Bradford engages the discarded materials of urban life, often remnants of informal economic systems that arise out of necessity in the city. His early years working at his mother’s hair salon can be see through his prevalent use of permanents-wave endpapers, foil, bobby pins and dye in his collages. Over time and over the development of his artistic style, Bradford expanded on his use of found materials, incorporating everything from peeling movie posters to salvaged plywood, resulting in layered, abstract creations, combining collage and paint. Bradford describes his work: “Think about all the white noise out there in the streets: all the beepers and blaring culture—cell phones, amps, chromed-out wheels, and synthesizers.
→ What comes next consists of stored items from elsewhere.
Lemma filter_conversation_flatten test_cases :
  List.filter is_conversation (flatten_test_cases test_cases) =
  List.filter is_conversation test_cases.
Proof.
  rewrite flatten_test_cases_closed_form, List.filter_app.
  assert (Hnil : List.filter is_conversation
                   (flat_map messages_to_append test_cases) = []).
  { induction test_cases as [|tc l IH]; simpl; [reflexivity|].
    rewrite List.filter_app, IH, app_nil_r.
    destruct tc as [id|c]; simpl; [reflexivity|].
    generalize (List.filter Message.should_evaluate (ConversationalTestCase.messages c)).
    intros ms. induction ms; simpl; auto. }
  now rewrite Hnil, app_nil_r.
Qed.

Lemma keeps_trace_prepare save_to_disk verbose_mode metrics :
  keeps trace (prepare save_to_disk verbose_mode metrics).
Proof. unfold prepare, set_verbose_modes. keeps_tac. Qed.

Lemma emits_execute_test_case metrics llm_metrics cms ie uc test_case loc :
  emits (fun _ => True) (execute_test_case metrics llm_metrics cms ie uc test_case loc).
Proof.
  unfold execute_test_case.
  apply emits_bind; [apply emits_keeps, keeps_trace_reset_errors|intros _].
  destruct test_case as [id|c].
  - eapply emits_mono; [|apply emits_execute_llm_test_case]. auto.
  - eapply emits_mono; [|apply emits_execute_conversational_test_case]. auto.
Qed.

(** The state of a batch call when its main loop starts. *)
Lemma run_batch_unfold body test_cases metrics save_to_disk verbose_mode w :
  exists w0,
    w0 = snd (prepare save_to_disk verbose_mode metrics w) /\
    trace w0 = trace w /\
    (forall p, select_metrics p w0 metrics = select_metrics p w metrics) /\
    let loop :=
      for_each
        (body metrics (select_metrics is_BaseMetric w0 metrics)
           (select_metrics is_BaseConversationalMetric w0 metrics))
        (flatten_test_cases test_cases) (mkLocals (-1) (-1) []) w0 in
    world_after (run_batch body test_cases metrics save_to_disk verbose_mode w) =
    snd loop /\
    returned (run_batch body test_cases metrics save_to_disk verbose_mode w) =
    match fst loop with
    | Return loc => Return (test_results loc)
    | Raise e => Raise e
    end.
Proof.
  destruct (returns_prepare save_to_disk verbose_mode metrics w) as ([] & w0 & E).
  exists w0.
  pose proof (keeps_trace_prepare save_to_disk verbose_mode metrics w) as Ht.
  rewrite E in Ht. split; [now rewrite E|]. split; [exact Ht|]. split.
  { intros p. rewrite <- (prepare_select p save_to_disk verbose_mode metrics w).
    now rewrite E. }
  unfold run_batch, bind, get; cbn [returned world_after]. rewrite E.
  destruct (for_each _ _ _ w0) as [[loc|e] w1]; simpl; auto.
Qed.

(** ** A [measure] call that raises *)

Lemma propagates_pure {A} (m : M A) : keeps trace m -> returns m -> propagates m.
Proof.
  intros Hk Hr w. exists []. rewrite app_nil_r. split; [apply Hk|].
  destruct (Hr w) as (a & w' & ->). constructor.
Qed.

Lemma propagates_emit e : quiet e -> propagates (emit e).
Proof. intros He w. exists [e]. simpl. auto. Qed.

Lemma propagates_bind {A B} (m : M A) (k : A -> M B) :
  propagates m -> (forall a, propagates (k a)) -> propagates (bind m k).
Proof.
  intros Hm Hk w. unfold bind. destruct (Hm w) as (evs & Ht & Hevs).
  destruct (m w) as [[a|ex] w']; simpl in *; [|eauto].
  destruct (Hk a w') as (evs' & Ht' & Hevs').
  exists (evs ++ evs'). rewrite Ht', Ht, app_assoc. split; [reflexivity|].
  destruct (fst (k a w')) as [b|ex].
  - apply Forall_app; auto.
  - destruct Hevs' as (evs0 & metric & tc & e & Hevs' & Hex & Hq). subst evs' ex.
    exists (evs ++ evs0), metric, tc, e. rewrite app_assoc.
    repeat split. apply Forall_app; auto.
Qed.

Lemma propagates_for_each {A S} (body : A -> S -> M S) l :
  (forall x acc, propagates (body x acc)) ->
  forall acc, propagates (for_each body l acc).
Proof.
  intros Hbody. induction l as [|x l IH]; intros acc; simpl.
  - apply propagates_pure; [apply keeps_ret|apply returns_ret].
  - apply propagates_bind; auto.
Qed.

Lemma propagates_measure_guarded metric test_case :
  propagates (measure_guarded false metric test_case).
Proof.
  intros w. unfold measure_guarded, bind, call_measure.
  destruct (measure _ _ _) as [m' [e|]]; simpl.
  - exists [EvMeasure metric test_case (Some e)]. split; [reflexivity|].
    exists [], metric, test_case, e. auto.
  - exists [EvMeasure metric test_case None]. split; [reflexivity|].
    repeat constructor.
Qed.

Ltac propagates_tac :=
  repeat first
    [ apply propagates_bind; [|intros]
    | apply propagates_for_each; intros
    | match goal with |- propagates (match ?x with _ => _ end) => destruct x end
    | solve [apply propagates_emit; exact I]
    | solve [apply propagates_pure; [keeps_tac|returns_tac]] ].

Lemma propagates_execute_llm_test_case llm_metrics uc test_case loc :
  propagates (execute_llm_test_case llm_metrics false uc test_case loc).
Proof.
  unfold execute_llm_test_case. destruct llm_metrics as [|m ms]; [propagates_tac|].
  apply propagates_bind; [propagates_tac|intros cached].
  apply propagates_bind.
  { apply propagates_pure;
      [apply keeps_trace_create_llm_api_test_case|apply returns_create_llm_api_test_case]. }
  intros api. apply propagates_bind; [propagates_tac|intros t0].
  apply propagates_bind.
  { apply propagates_for_each. intros metric acc. unfold llm_metric_body.
    apply propagates_bind; [propagates_tac|intros m0].
    apply propagates_bind.
    - destruct (cached_metric_data m0 cached); [propagates_tac|].
      apply propagates_bind; [propagates_tac|intros _].
      apply propagates_bind; [apply propagates_measure_guarded|intros _].
      propagates_tac.
    - intros [metric_data read_all].
      unfold llm_update_metric_data_call, append_if_no_error. propagates_tac. }
  intros [read_all new_cached].
  unfold llm_update_run_duration_call, finish_llm_test_case. propagates_tac.
Qed.

Lemma propagates_execute_conversational_test_case cms c loc :
  propagates (execute_conversational_test_case cms false c loc).
Proof.
  unfold execute_conversational_test_case.
  apply propagates_bind.
  { apply propagates_pure;
      [apply keeps_trace_create_conversational_api_test_case
      |apply returns_create_conversational_api_test_case]. }
  intros api. apply propagates_bind; [propagates_tac|intros t0].
  apply propagates_bind.
  { apply propagates_for_each. intros metric acc. unfold conversational_metric_body.
    apply propagates_bind; [propagates_tac|intros m0].
    destruct (is_BaseConversationalMetric _); [|propagates_tac].
    apply propagates_bind; [propagates_tac|intros _].
    apply propagates_bind; [apply propagates_measure_guarded|intros _].
    propagates_tac. }
  intros api'. unfold finish_conversational_test_case. propagates_tac.
Qed.

Lemma propagates_execute_test_case metrics llm_metrics cms uc test_case loc :
  propagates (execute_test_case metrics llm_metrics cms false uc test_case loc).
Proof.
  unfold execute_test_case. apply propagates_bind.
  { apply propagates_pure; [apply keeps_trace_reset_errors|apply returns_reset_errors]. }
  intros _. destruct test_case as [id|c].
  - apply propagates_execute_llm_test_case.
  - apply propagates_execute_conversational_test_case.
Qed.

Lemma update_same {A} (h : nat -> A) k v : update h k v k = v.
Proof. unfold update. now rewrite Nat.eqb_refl. Qed.

(** The MetricResult built for a metric that carries an error. *)
Lemma create_metric_data_error m e :
  Metric.error m = Some e -> records_failure e (create_metric_data m).
Proof. intros He. unfold create_metric_data. rewrite He. repeat split. Qed.

Lemma llm_metric_body_raised (ie : bool) test_case cached api metric acc w m' e :
  cached_metric_data (metric_objects w metric) cached = None ->
  measure (Metric.set_async_mode false (metric_objects w metric)) (LLM test_case)
    (llm_test_cases w) = (m', Some e) ->
  if ie then
    exists metric_data w',
      llm_metric_body true test_case cached api metric acc w =
        (Return (false, snd acc), w') /\
      trace w' =
        trace w ++ [EvMeasure metric (LLM test_case) (Some e);
                    EvUpdateMetricData (ApiLLM api) metric_data] /\
      records_failure e metric_data
  else
    fst (llm_metric_body false test_case cached api metric acc w) =
      Raise (PyException e).
Proof.
  intros Hmiss Hraise. destruct ie.
  - eexists. eexists.
    unfold llm_metric_body, bind, get_metric. rewrite Hmiss.
    unfold set_metric, modify, measure_guarded, bind, call_measure. simpl.
    rewrite update_same, Hraise. simpl.
    unfold llm_update_metric_data_call, append_if_no_error, bind, get_api, get_metric,
      set_api, emit, modify, ret. simpl. rewrite !update_same. simpl.
    split; [reflexivity|]. rewrite <- app_assoc. split; [reflexivity|].
    apply create_metric_data_error. reflexivity.
  - unfold llm_metric_body, bind, get_metric. rewrite Hmiss.
    unfold set_metric, modify, measure_guarded, bind, call_measure. simpl.
    rewrite update_same, Hraise. reflexivity.
Qed.
(** * SnapBox server: the device-event broadcaster of [snapbox/server.py]

    A shallow embedding of the part of [SnapBoxServer] that tracks the
    camera's USB connection and pushes it to the open websockets:
    [udev_init], [usb_device_event], [add_websocket], [remove_websocket],
    [send_init_event_to_websocket] and [send_msg_to_websockets].

    The methods mutate [self] and call collaborators (the camera, the
    websocket handlers, [logging], pyudev).  They are written here in a
    state-and-exception monad over one record holding the attributes of
    [self] and the part of the environment the methods touch; every call to
    a collaborator is appended to a trace. *)

From Stdlib Require Import String Ascii List Arith Lia.
From stdpp Require Import base decidable list gmap strings.

Import ListNotations.
Local Open Scope string_scope.
Local Open Scope list_scope.

(** ** Python strings and [json.dumps] *)

Module Json.

(** The values that occur in the dictionaries of [server.py]: [str] and
    [bool]. *)
Inductive pyval : Type :=
| PyStr (s : string)
| PyBool (b : bool).

(** A [dict] with [str] keys; Python dictionaries keep insertion order. *)
Definition pydict : Type := list (string * pyval).

Definition dquote : string := String "034"%char EmptyString.
Definition backslash : string := String "092"%char EmptyString.

Definition hex_digit (n : nat) : ascii :=
  match n with
  | 0 => "0" | 1 => "1" | 2 => "2" | 3 => "3" | 4 => "4" | 5 => "5"
  | 6 => "6" | 7 => "7" | 8 => "8" | 9 => "9" | 10 => "a" | 11 => "b"
  | 12 => "c" | 13 => "d" | 14 => "e" | _ => "f"
  end%char.

(** The four-digit lower-case hexadecimal escape of a code point below
    256. *)
Definition u_escape (n : nat) : string :=
  String.append backslash
    (String "u" (String "0" (String "0"
       (String (hex_digit (n / 16)) (String (hex_digit (n mod 16)) EmptyString))))).

(** One character of [py_encode_basestring_ascii]: the double quote, the
    backslash and every character outside the range from space to tilde
    are replaced, by the entry of [ESCAPE_DCT] when there is one and by a
    four-digit unicode escape otherwise. *)
Definition escape_char (c : ascii) : string :=
  let n := nat_of_ascii c in
  if Nat.eqb n 34 then String.append backslash dquote
  else if Nat.eqb n 92 then String.append backslash backslash
  else if Nat.eqb n 10 then String.append backslash "n"
  else if Nat.eqb n 13 then String.append backslash "r"
  else if Nat.eqb n 9 then String.append backslash "t"
  else if Nat.eqb n 12 then String.append backslash "f"
  else if Nat.eqb n 8 then String.append backslash "b"
  else if (Nat.ltb n 32 || Nat.ltb 126 n)%bool then u_escape n
  else String c EmptyString.
Lemma re_match_sets_group (n : nat) (r : Re.regex) (s : string) (caps : Re.captures) :
  sets_group n r = true -> Re.re_match r s = Some caps ->
  exists v, v <> "" /\ Re.group n caps = Some v.
Proof.
  intros Hset Hm. unfold Re.re_match in Hm.
  destruct (Re.run r s []) as [|[s' caps'] rest] eqn:Hrun; [done|].
  simpl in Hm. injection Hm as <-.
  apply (run_sets_group n r Hset s [] s'). rewrite Hrun. apply list_elem_of_here.
Qed.

End matcher_groups.

(** ** [parse_java_file]: the class entries tile the file *)

Section java_tiling.
Import RepoStructure JavaRef.

Lemma class_name_set (l : string) (m : Re.captures) :
  Re.re_match class_pattern l = Some m ->
  exists v, v <> "" /\ Re.group 3 m = Some v.
Proof. by apply re_match_sets_group. Qed.

Lemma method_name_set (l : string) (m : Re.captures) :
  Re.re_match method_pattern l = Some m ->
  exists v, v <> "" /\ Re.group 3 m = Some v.
Proof. by apply re_match_sets_group. Qed.

Lemma is_class_line_true (l : string) :
  is_class_line l = true <-> exists m, Re.re_match class_pattern l = Some m.
Proof. unfold is_class_line. by rewrite bool_decide_eq_true. Qed.

Lemma is_class_line_false (l : string) :
  is_class_line l = false <-> Re.re_match class_pattern l = None.
Proof.
  unfold is_class_line. rewrite bool_decide_eq_false.
  destruct (Re.re_match class_pattern l); split; try done.
  intros Hn. destruct Hn. by eexists.
Qed.

(** The rule of the loop: what every iteration preserves holds at the end. *)
Lemma java_loop_rule (Inv : nat -> java_state -> Prop) (lines : list string) :
  (forall (k : nat) line st st',
     lines !! k = Some line -> Inv k st ->
     java_step lines (Z.of_nat k + 1) line st = Some st' -> Inv (S k) st') ->
  forall (todo done : list string) (st st' : java_state),
    lines = done ++ todo -> Inv (length done) st ->
    java_loop lines todo (Py.len done + 1) st = Some st' ->
    Inv (length lines) st'.
Proof.
  intros Hstep. induction todo as [|line todo IH]; intros done st st' Hlines Hinv Hloop.
  { simpl in Hloop. injection Hloop as <-. rewrite app_nil_r in Hlines. by subst done. }
  simpl in Hloop. unfold Py.len in Hloop.
  destruct (java_step lines (Z.of_nat (length done) + 1) line st) as [st1|] eqn:Hst1;
    [|done].
  simpl in Hloop. apply (IH (done ++ [line]) st1 st').
  - by rewrite <- app_assoc.
  - rewrite length_app. simpl. rewrite Nat.add_1_r.
    apply (Hstep (length done) line st st1); [|done|done].
    rewrite Hlines. by apply list_lookup_middle.
  - rewrite <- Hloop. f_equal. unfold Py.len. rewrite length_app. simpl. lia.
Qed.

(** The cases of one iteration. *)
Lemma java_step_cases (lines : list string) (i : Z) (line : string)
    (st st' : java_state) :
  java_step lines i line st = Some st' ->
  (exists m name s, Re.re_match class_pattern line = Some m /\
     truthy (current_class st) = true /\
     current_class st = Some name /\ class_start_line st = Some s /\
     st' = JavaState
             (class_info st ++ [JavaClass name s (i - 1) (Py.slice lines (s - 1) (i - 1))])
             (method_info st) (Re.group 3 m) (Some i)) \/
  (exists m, Re.re_match class_pattern line = Some m /\
     truthy (current_class st) = false /\
     st' = JavaState (class_info st) (method_info st) (Re.group 3 m) (Some i)) \/
  (exists caps, Re.re_match class_pattern line = None /\
     Re.re_match method_pattern line = Some caps /\
     st' = JavaState (class_info st)
             (method_info st ++ [JavaMethod (Re.group 3 caps) i [line]])
             (current_class st) (class_start_line st)) \/
  (Re.re_match class_pattern line = None /\
   Re.re_match method_pattern line = None /\ st' = st).
Proof.
  unfold java_step. intros Hs.
  destruct (Re.re_match class_pattern line) as [m|].
  - destruct (truthy (current_class st)) eqn:Ht.
    + left. destruct (class_start_line st) as [s|]; [|done].
      destruct (current_class st) as [name|]; [|done].
      simpl in Hs. injection Hs as <-. by exists m, name, s.
    + right; left. simpl in Hs. injection Hs as <-. by exists m.
  - destruct (Re.re_match method_pattern line) as [caps|].
    + right; right; left. injection Hs as <-. by exists caps.
    + right; right; right. by injection Hs as <-.
Qed.

Lemma truthy_name (v : string) : v <> "" -> truthy (Some v) = true.
Proof. intros Hv. simpl. by apply bool_decide_eq_true_2. Qed.

Lemma adjacent_snoc (cs : list java_class) (c : java_class) (s : Z) :
  (forall i c1 c2, cs !! i = Some c1 -> cs !! S i = Some c2 ->
     jc_start_line c2 = jc_end_line c1 + 1) ->
  (forall c0, last cs = Some c0 -> s = jc_end_line c0 + 1) ->
  jc_start_line c = s ->
  forall i c1 c2, (cs ++ [c]) !! i = Some c1 -> (cs ++ [c]) !! S i = Some c2 ->
    jc_start_line c2 = jc_end_line c1 + 1.
Proof.
  intros Hadj Hlast Hstart i c1 c2 H1 H2.
  destruct (decide (S i < length cs)%nat) as [Hin|Hout].
  - rewrite lookup_app_l in H1, H2 by lia. by eapply Hadj.
  - assert (Hi : S i = length cs).
    { apply lookup_lt_Some in H2. rewrite length_app in H2. simpl in H2. lia. }
    rewrite lookup_app_r in H2 by lia.
    replace (S i - length cs)%nat with O in H2 by lia.
    injection H2 as <-.
    rewrite lookup_app_l in H1 by lia.
    rewrite Hstart. apply Hlast. rewrite last_lookup.
    replace (pred (length cs)) with i by lia. done.
Qed.

Lemma tiling_step (lines : list string) (k : nat) (line : string)
    (st st' : java_state) :
  lines !! k = Some line -> tiling_inv lines k st ->
  java_step lines (Z.of_nat k + 1) line st = Some st' ->
  tiling_inv lines (S k) st'.
Proof.
  intros Hline (Hadj & Hnames & Hcov & Hlast & Hfalsy) Hstep.
  destruct (java_step_cases _ _ _ _ _ Hstep)
    as [(m & name & s & Hm & Ht & Hc & Hs & ->) | [(m & Hm & Ht & ->) |
        [(caps & Hm & Hmm & ->) | (Hm & Hmm & ->)]]].
  - (* a class line closes the class being read *)
    destruct (class_name_set _ _ Hm) as (v & Hv & Hg).
    assert (Hname : name <> "").
    { rewrite Hc in Ht. simpl in Ht. by apply bool_decide_eq_true in Ht. }
    unfold tiling_inv; simpl; split; [|split; [|split; [|split]]].
    + apply (adjacent_snoc _ _ s); [done | | done].
      intros c0 Hc0. specialize (Hlast c0 Hc0). congruence.
    + apply Forall_app. split; [done|]. by apply Forall_singleton.
    + intros j l Hj Hl Hcl. destruct (decide (j = k)) as [->|Hjk]; [by right|].
      left. destruct (Hcov j l) as [(c & Hc1 & Hc2) | Hcur]; [lia | done | done | |].
      * exists c. split; [|done]. apply elem_of_app. by left.
      * eexists. split; [apply elem_of_app; right; apply list_elem_of_here|].
        simpl. congruence.
    + intros c Hl. rewrite last_snoc in Hl. injection Hl as <-. simpl.
      f_equal. lia.
    + intros Hf. rewrite Hg in Hf. by rewrite (truthy_name v Hv) in Hf.
  - (* the first class line *)
    destruct (class_name_set _ _ Hm) as (v & Hv & Hg).
    destruct (Hfalsy Ht) as [Hnil Hnone].
    unfold tiling_inv; simpl; split; [|split; [|split; [|split]]].
    + done.
    + done.
    + intros j l Hj Hl Hcl. destruct (decide (j = k)) as [->|Hjk]; [by right|].
      rewrite (Hnone j l) in Hcl by (done || lia). done.
    + intros c Hl. by rewrite Hnil in Hl.
    + intros Hf. rewrite Hg in Hf. by rewrite (truthy_name v Hv) in Hf.
  - (* a method line *)
    unfold tiling_inv; simpl; split; [|split; [|split; [|split]]]; try done.
    + intros j l Hj Hl Hcl. destruct (decide (j = k)) as [->|Hjk].
      * rewrite Hline in Hl. injection Hl as <-.
        apply is_class_line_true in Hcl as [m' Hm']. congruence.
      * apply (Hcov j l); (done || lia).
    + intros Hf. destruct (Hfalsy Hf) as [Hnil Hnone]. split; [done|].
      intros j l Hj Hl. destruct (decide (j = k)) as [->|Hjk].
      * rewrite Hline in Hl. injection Hl as <-. by apply is_class_line_false.
      * apply (Hnone j l); (done || lia).
  - (* any other line *)
    unfold tiling_inv; split; [|split; [|split; [|split]]]; try done.
    + intros j l Hj Hl Hcl. destruct (decide (j = k)) as [->|Hjk].
      * rewrite Hline in Hl. injection Hl as <-.
        apply is_class_line_true in Hcl as [m' Hm']. congruence.
      * apply (Hcov j l); (done || lia).
    + intros Hf. destruct (Hfalsy Hf) as [Hnil Hnone]. split; [done|].
      intros j l Hj Hl. destruct (decide (j = k)) as [->|Hjk].
      * rewrite Hline in Hl. injection Hl as <-. by apply is_class_line_false.
      * apply (Hnone j l); (done || lia).
Qed.
(** * Execution core of the MongoDB Node.js driver: a shallow embedding

    The development follows the TypeScript sources:
    - the driver's [utils] module ([src/unnamed/part_001]): the [List]
      sequence container, [BufferPool], [makeStateMachine], [HostAddress],
      [supportsRetryableWrites], [MongoDBNamespace], [uuidV4], [csotMin],
      [compareObjectId], [shuffle];
    - the operation executor ([src/unnamed/part_000]): the middleware
      pipeline [pipe(withConnectedClient, withSession, withServer,
      withRetryability, runCommand)] behind [executeOperation];
    - [DisposableStack] ([src/src/helpers.ts]) and the constructor of
      [MongocryptdManager]
      ([src/src/client-side-encryption/mongocryptdManager.ts]).

    JavaScript numbers that hold sizes and counters are modelled as [Z],
    byte buffers as [list byte], strings as [string], objects used as
    dictionaries as [gmap string _].  Thrown exceptions are explicit: every
    fallible function returns an [Outcome]. *)

From Stdlib Require Import ZArith List Bool Lia String Ascii.
From Equations Require Import Equations.
From stdpp Require Import base gmap strings list.
Import ListNotations.
Open Scope Z_scope.

(** ** Outcomes of fallible calls *)

Inductive Outcome (E A : Type) : Type :=
| Ok (a : A)
| Throw (e : E).
Arguments Ok {E A} a.
Arguments Throw {E A} e.

(** A value together with the equation that names it, for definitions
    whose termination argument needs to remember a test. *)
Definition inspect {A} (a : A) : {b | a = b} := exist _ a eq_refl.

(** ** [class List<T>]: the circular doubly-linked sequence container

    The sentinel-headed ring is represented by the sequence of node values
    met when walking [next] from the head, together with the separately
    maintained [count] field.  [head.next === head] is [nodes = []]. *)

Module ListT.

Record List (T : Type) : Type := mkList { nodes : list T; count : Z }.
Arguments mkList {T} nodes count.
Arguments nodes {T} l.
Arguments count {T} l.
(** * Job identity tracking and lifecycle polling of the Flink SQL benchmark

    Shallow embedding of [src/bigdata/bench/flink_bench.py]: the baseline
    capture, the poll loop of [_run_sql_job], the per-job metrics collection
    of [_get_job_metrics], the cleanup of [cancel_all_jobs], the summary
    of [run_benchmark], and [get_host_ip] and [main] around them.

    The Flink REST API, the docker command line and the clock are the
    environment.  Every answer of the environment is an input of the model
    (a script of responses); every request the code issues is recorded in
    a trace, so that statements can speak about what was sent and when. *)

From Stdlib Require Import ZArith PrimFloat SpecFloat FloatOps.
From stdpp Require Import gmap strings list.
I pick up a lot of that energy in my work, from the posters, which act as memory of things pasted and things past. You can peel away the layers of papers and it’s like reading the streets through signs.”

 

Bradford often tackles tough subject in his work. The majority of his pieces deal with issues of race, gender and class in American society. His first survey expedition presented by Ohio State University’s Wexner Center for the Arts entitled Mark Bradford, showed the extensiveness of his work with pieces created from 1997 to 2010. His work has been exhibited at various notorious locations including the Museum of Contemporary Art in San Diego, the Institute of Contemporary Art in Chicago, and the San Francisco Museum of Modern Art in San Francisco. Other well-known works by Bradford include A Thousand Daddies, Across 110th Street, and Help Us. The last of which is an especially poignant piece for which Bradford created an installation on the roof of the Carnegie Museum of Art in Pittsburgh in 2008. The installation, which was inspired by the victims of Hurricane Katrina, can only be seen in aerial view and spells out the words “HELP US.” Bradford has won several awards for his work, including the Nancy Graves Foundation Grant in 2002, the Louis Comfort Tiffany Foundation Award in 2003, the Bucksbaum Award in 2006, and the MacArthur Fellowship in 2009.